Com esse perfil das meninas, a resposta dos professores também é diferente; estudo da OCDE (Organização para a Cooperação e Desenvolvimento Econômico), que reúne dados de mais de 60 países, indica que o sistema educacional oferece maiores recompensas para meninas, mesmo quando os alunos têm habilidades equivalentes.
De acordo com os dados levantados, professores tendem a dar notas maiores para meninas. A análise sugere ainda que a diferença é uma forma de recompensa secreta, já que elas seriam mais alinhadas às expectativas do ambiente escolar: têm maior probabilidade de apresentarem bom comportamento na sala de aula, terminar tarefas de casa e serem menos negativas à ideia de ir para a escola – e mesmo quando o trabalho dos meninos é tão bom quanto o das meninas, eles tendem a receber as menores notas.

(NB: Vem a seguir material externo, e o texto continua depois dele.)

(** * NeuroFlow: the rPPG heart-rate pipeline of [backend/routes/heart_rate_data.py]

    A shallow embedding of the signal-processing pipeline and of the request
    handler, and the properties of the design document proved (or refuted)
    on it.

    Conventions of the embedding.
    - A Python or numpy float is a real number ([R]): rounding is not
      modelled.  The non-finite values numpy produces instead of raising
      (the mean of an empty array, a numpy division by zero) are the extra
      value [NotFinite] of [npfloat].
    - A Python exception is the [Raise] outcome of the [result] monad; a
      function that cannot raise is a plain function.
    - The functions of scipy, numpy, OpenCV and NeuroKit2 the source calls
      are not part of the repository.  Those whose behaviour decides a
      property ([find_peaks], [filtfilt], [convolve], [np.std], ...) are
      modelled after the library's algorithm; the Butterworth design
      ([butter]) and the NeuroKit2 analysis ([nk.hrv]) are parameters. *)

From Stdlib Require Import String Reals Lra Lia ZArith List Bool Arith Sorted.
Import ListNotations.

Open Scope R_scope.

(** ** Exceptions and results *)

Inductive exn : Type :=
| ValueError
| ZeroDivisionError
| IndexError
| LinAlgError.

Inductive result (A : Type) : Type :=
| Ok (a : A)
| Raise (e : exn).

Arguments Ok {A} a.
Arguments Raise {A} e.

Definition bind {A B : Type} (m : result A) (k : A -> result B) : result B :=
  match m with
  | Ok a => k a
  | Raise e => Raise e
  end.

Notation "x <- m ;; k" := (bind m (fun x => k))
  (at level 61, m at next level, right associativity).
Notation "' p <- m ;; k" := (bind m (fun p => k))
  (at level 61, p pattern, m at next level, right associativity).

(** ** Floats *)

(** A numpy float: a real number, or the [inf]/[nan] numpy yields (with a
    RuntimeWarning) where exact arithmetic has no value. *)
Inductive npfloat : Type :=
| Finite (r : R)
| NotFinite.

Definition Rltb (a b : R) : bool := if Rlt_dec a b then true else false.
Definition Rleb (a b : R) : bool := if Rle_dec a b then true else false.
Definition Reqb (a b : R) : bool := if Req_dec_T a b then true else false.

(** [int(x)] on a float: truncation toward zero. *)
Definition py_int (r : R) : Z :=
  if Rle_dec 0 r then Int_part r else (- Int_part (- r))%Z.

(** Python float division [a / b]: raises on a zero divisor. *)
Definition py_div (a b : R) : result R :=
  if Reqb b 0 then Raise ZeroDivisionError else Ok (a / b).

(** numpy scalar division: no exception, a non-finite value on a zero divisor. *)
Definition np_div (a b : R) : npfloat :=
  if Reqb b 0 then NotFinite else Finite (a / b).

(** ** Builtins and numpy *)

Fixpoint py_min_from (cur : R) (l : list R) : R :=
  match l with
  | [] => cur
  | x :: l' => py_min_from (if Rltb x cur then x else cur) l'
  end.

Fixpoint py_max_from (cur : R) (l : list R) : R :=
  match l with
  | [] => cur
  | x :: l' => py_max_from (if Rltb cur x then x else cur) l'
  end.

(** [min(seq)], [max(seq)]: ValueError on an empty sequence. *)
Definition py_min (l : list R) : result R :=
  match l with
  | [] => Raise ValueError
  | x :: l' => Ok (py_min_from x l')
  end.

Definition py_max (l : list R) : result R :=
  match l with
  | [] => Raise ValueError
  | x :: l' => Ok (py_max_from x l')
  end.

Definition Rsum (l : list R) : R := fold_left Rplus l 0.

(** [np.mean]: [nan] on an empty array. *)
Definition np_mean (l : list R) : npfloat :=
  np_div (Rsum l) (INR (length l)).

(** [np.std] (population form, ddof = 0): the root of the mean of the
    squared deviations from the mean; [nan] on an empty array. *)
Definition np_std (l : list R) : npfloat :=
  match np_mean l with
  | Finite m =>
      match np_mean (map (fun x => (x - m) * (x - m)) l) with
      | Finite v => Finite (sqrt v)
      | NotFinite => NotFinite
      end
  | NotFinite => NotFinite
  end.

(** [np.sqrt] on a scalar. *)
Definition np_sqrt (x : npfloat) : npfloat :=
  match x with
  | Finite r => if Rltb r 0 then NotFinite else Finite (sqrt r)
  | NotFinite => NotFinite
  end.

(** [np.diff a = a[1:] - a[:-1]]. *)
Fixpoint np_diff (l : list R) : list R :=
  match l with
  | x :: ((y :: _) as l') => (y - x) :: np_diff l'
  | _ => []
  end.

(** ** scipy.signal.find_peaks *)

(** The inner loop of [_local_maxima_1d]:
    [while i_ahead < i_max and x[i_ahead] == x[i]: i_ahead += 1]. *)
Fixpoint look_ahead (fuel : nat) (x : list R) (xi : R) (i_ahead i_max : nat) : nat :=
  match fuel with
  | O => i_ahead
  | S fuel' =>
      if (i_ahead <? i_max)%nat && Reqb (nth i_ahead x 0) xi
      then look_ahead fuel' x xi (S i_ahead) i_max
      else i_ahead
  end.

(** The outer loop of [_local_maxima_1d], from the sample pointer [i]:
    the midpoints of the plateaus found, in the order found. *)
Fixpoint local_maxima_loop (fuel : nat) (x : list R) (i i_max : nat) : list nat :=
  match fuel with
  | O => []
  | S fuel' =>
      if (i <? i_max)%nat then
        if Rltb (nth (i - 1) x 0) (nth i x 0) then
          let i_ahead := look_ahead (length x) x (nth i x 0) (i + 1) i_max in
          if Rltb (nth i_ahead x 0) (nth i x 0) then
            let left_edge := i in
            let right_edge := (i_ahead - 1)%nat in
            ((left_edge + right_edge) / 2)%nat
              :: local_maxima_loop fuel' x (i_ahead + 1) i_max
          else local_maxima_loop fuel' x (i + 1) i_max
        else local_maxima_loop fuel' x (i + 1) i_max
      else []
  end.

(** [_local_maxima_1d(x)]: [i = 1], [i_max = x.shape[0] - 1]. *)
Definition local_maxima_1d (x : list R) : list nat :=
  local_maxima_loop (length x) x 1 (length x - 1).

“Meninos e meninas têm um funcionamento diferente. Isso é produto da conjugação de elementos biológicos, fisiológicos, culturais e contextuais. Nossa sociedade valoriza o padrão do ‘bom aluno’, ‘calminho’, ‘quietinho’, que fica sempre sentado, que não questiona. Esse é um aspecto que precisa ser revisto e repensado. Procuramos um padrão de aluno, de pessoa, que às vezes não condiz com a singularidade dos indivíduos, nem com seu verdadeiro perfil cognitivo”, reflete Nelly Narcizo de Souza, doutora em Educação e coordenadora da Pós-Graduação em Neuropsicologia Educacional da Universidade Positivo (UP).

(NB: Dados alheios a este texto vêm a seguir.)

Lemma err_bind_inr {A B} (r : E + A) (k : A -> E + B) b :
  err_bind r k = inr b <-> exists a, r = inr a /\ k a = inr b.
Proof. split; [destruct r; [done|eauto]|by intros (a & -> & Ek)]. Qed.

Lemma err_bind_inl {A B} (r : E + A) (k : A -> E + B) e :
  err_bind r k = inl e <-> r = inl e \/ exists a, r = inr a /\ k a = inl e.
Proof. split; [destruct r; cbn; intros; [left; congruence|right; eauto]|by intros [->|(a & -> & Ek)]]. Qed.

Lemma raise_if_inr c e u : raise_if c e = inr u <-> c = false.
Proof. by destruct c, u. Qed.

Lemma raise_if_inl c e e' : raise_if c e = inl e' <-> c = true /\ e = e'.
Proof. split; [destruct c; [by intros [= ->]|done]|by intros [-> ->]]. Qed.

Lemma need_inr {A} (o : option A) e a : need o e = inr a <-> o = Some a.
Proof. split; [destruct o; [by intros [= ->]|done]|by intros ->]. Qed.

(** What a computation returns and what it raises. *)
Definition outcome {A} (r : E + A) (Q : A -> Prop) (X : E -> Prop) : Prop :=
  match r with inl e => X e | inr a => Q a end.

Lemma outcome_mono {A} (r : E + A) (Q Q' : A -> Prop) (X X' : E -> Prop) :
  (forall a, Q a -> Q' a) -> (forall e, X e -> X' e) -> outcome r Q X -> outcome r Q' X'.
Proof. intros HQ HX. destruct r; cbn; auto. Qed.

Lemma outcome_bind {A B} (r : E + A) (k : A -> E + B) Q X :
  outcome r (fun a => outcome (k a) Q X) X -> outcome (err_bind r k) Q X.
Proof. by destruct r. Qed.

Lemma outcome_raise_if c e (Q : unit -> Prop) X :
  (c = true -> X e) -> (c = false -> Q tt) -> outcome (raise_if c e) Q X.
Proof. destruct c; cbn; auto. Qed.

Lemma outcome_need {A} (o : option A) e (Q : A -> Prop) X :
  (o = None -> X e) -> (forall a, o = Some a -> Q a) -> outcome (need o e) Q X.
Proof. destruct o; cbn; auto. Qed.

Lemma outcome_err_map {A B} (f : A -> E + B) l (Q : B -> Prop) X :
  (forall x, outcome (f x) Q X) -> outcome (err_map f l) (Forall Q) X.
Proof.
  intros Hf. induction l as [|x l IH]; cbn; [by constructor|]. apply outcome_bind.
  eapply outcome_mono; [..|apply Hf]; [|done]. cbn. intros y Hy. apply outcome_bind.
  eapply outcome_mono; [..|exact IH]; [|done]. intros ys Hys. by constructor.
Qed.
End Result.

Notation "'let?' x ':=' m 'in' k" := (err_bind m (fun x => k))
  (at level 10, x pattern, m at level 200, k at level 200) : fn_scope.
Notation "m ';;?' k" := (err_bind m (fun _ => k))
  (at level 199, k at level 200, right associativity) : fn_scope.

(** Takes a successful pure computation apart: [H : let? x := r in k = inr _]. *)
Ltac ok_step H :=
  first
    [ let a := fresh "v" in apply err_bind_inr in H; destruct H as (a & ?H & H)
    | apply raise_if_inr in H
    | apply need_inr in H ].

(** Splits an [outcome] goal along the structure of the computation. *)
Ltac outcome_step :=
  lazymatch goal with
  | |- outcome (err_bind _ _) _ _ => apply outcome_bind
  | |- outcome (raise_if _ _) _ _ => apply outcome_raise_if; intros ?
  | |- outcome (need _ _) _ _ => apply outcome_need; intros
  | |- outcome (if ?c then _ else _) _ _ => destruct c eqn:?
  | |- outcome (match ?x with _ => _ end) _ _ => destruct x eqn:?
  | |- outcome (inr _) _ _ => cbn [outcome]
  | |- outcome (inl _) _ _ => cbn [outcome]
  end.

(** Splits a [preserves] goal along the structure of the computation. *)
Ltac preserves_step :=
  first
    [ progress eauto with fetchnow nocore
    | apply preserves_bind; [|intros ?]
    | apply preserves_fold_m; intros ? ?
    | apply preserves_for_each; intros ?
    | apply preserves_map_m; intros ?
    | match goal with
      | |- preserves _ (match ?x with _ => _ end) => destruct x eqn:?
      | |- preserves _ (if ?x then _ else _) => destruct x eqn:?
      | |- preserves _ (let '(_, _) := ?x in _) => destruct x eqn:?
      end ].
Ltac solve_preserves := repeat preserves_step.

(** Symbolic execution of one bind in a hypothesis [m s = (inr _, _)]. *)
Ltac step_in H :=
  let a := fresh "v" in let s := fresh "s" in
  apply bind_inr in H; destruct H as (a & s & ?H & H).

(** Symbolic execution of a [wp] goal along the structure of the computation. *)
Ltac wp_step :=
  lazymatch goal with
  | |- wp (bind _ _) _ _ _ => apply wp_bind
  | |- wp (ret _) _ _ _ => apply wp_ret
  | |- wp (raise _) _ _ _ => apply wp_raise
  | |- wp (gets _) _ _ _ => apply wp_gets
  | |- wp (raise_when _ _) _ _ _ => apply wp_raise_when; intros ?
  | |- wp (lift _) _ _ _ => apply wp_lift; intros ? ?
  | |- wp (try_catch _ _) _ _ _ => apply wp_try_catch
  | |- wp (if ?c then _ else _) _ _ _ => destruct c eqn:?
  | |- wp (match ?x with _ => _ end) _ _ _ => destruct x eqn:?
  end.

(** Boolean tests to propositions. *)
Ltac propify :=
  repeat match goal with
  | H : (_ && _)%bool = true |- _ => apply andb_true_iff in H; destruct H
  | H : (_ || _)%bool = false |- _ => apply orb_false_iff in H; destruct H
  | H : negb _ = true |- _ => apply negb_true_iff in H
  | H : negb _ = false |- _ => apply negb_false_iff in H
  | H : bool_decide _ = true |- _ => apply bool_decide_eq_true in H
  | H : bool_decide _ = false |- _ => apply bool_decide_eq_false in H
  | H : (_ <? _) = true |- _ => apply Z.ltb_lt in H
  | H : (_ <? _) = false |- _ => apply Z.ltb_ge in H
  | H : (_ <=? _) = true |- _ => apply Z.leb_le in H
  | H : (_ <=? _) = false |- _ => apply Z.leb_gt in H
  | H : (_ =? _) = true |- _ => apply Z.eqb_eq in H
  | H : (_ =? _) = false |- _ => apply Z.eqb_neq in H
  end.

(** Resolves the tests of optional columns. *)
Ltac destruct_opts :=
  repeat match goal with
  | H : is_none ?x = true |- _ => destruct x; [discriminate H|clear H]
  | H : is_some ?x = true |- _ => destruct x; [clear H|discriminate H]
  | H : sql_eq ?x _ = true |- _ => destruct x; [cbn in H|discriminate H]
  | H : sql_gt ?x _ = true |- _ => destruct x; [cbn in H|discriminate H]
  | H : sql_le ?x _ = true |- _ => destruct x; [cbn in H|discriminate H]
  end.

(** Closes a conjunction of boolean tests from their parts. *)
Ltac solve_bools :=
  repeat (apply andb_true_intro; split);
  try reflexivity; try assumption;
  try (apply bool_decide_eq_true_2; assumption);
  try (first [apply Z.leb_le | apply Z.ltb_lt | apply Z.eqb_eq]; lia).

O estudo da OCDE ainda indica uma nova perspectiva em uma das únicas áreas em que meninos se sobressaem: mesmo com as maiores notas em matemática, o desempenho de meninos apresenta maior desigualdade, ocupando também as últimas posições. Já as meninas, apesar de não terem as notas mais altas, apresentam desempenho mais igualitário.
Influência na vida acadêmica
Essa disparidade na educação básica influencia o acesso ao ensino superior. No Reino Unido, cerca de 60% dos estudantes que se candidataram a uma vaga no ensino superior em 2014 são mulheres, uma diferença que cresce a cada ano.
“Existe uma desigualdade entre o número de candidatos homens e mulheres que, seguindo a tendência atual, pode encobrir a desigualdade entre ricos e pobres em menos de uma década”, disse Mary Curnock Cook, presidente do serviço de admissão das universidades britânicas (Ucas), ao jornal The Telegraph. “Os homens jovens estão se tornando um grupo em desvantagem em termos de acesso a universidades, e esse baixo desempenho precisa de um foco urgente no setor de educação”, defendeu ela.
Lá, pelo menos 20 instituições de ensino superior já têm duas vezes mais mulheres do que homens estudando em tempo integral. O número é resultado de uma diferença que começa na educação básica: resultados do teste de qualificação acadêmica aplicado a estudantes britânicos de 16 anos em 2014 mostraram que quase 25% das meninas receberam nota máxima, contra menos de 18% dos meninos.
Para Nelly, a padronização do ensino não dá conta das diferenças entre os dois gêneros. “Nossa sociedade valoriza um perfil de aluno que se aproxima mais facilmente do apresentado pelas meninas. Temos que cuidar com isso, porque acabamos valorizando padrões que não promovem a diversidade cognitiva”, diz.
“Uma questão que se apresenta é: que oportunidades damos para nossos meninos? Baseadas em que elas são possibilitadas para eles? E para nossas meninas? Devemos fugir da tentação de padronizar meninos e meninas. Eles são iguais em direitos e potenciais, mas têm suas singularidades no desenvolvimento e isso deve ser considerado sempre”, conclui.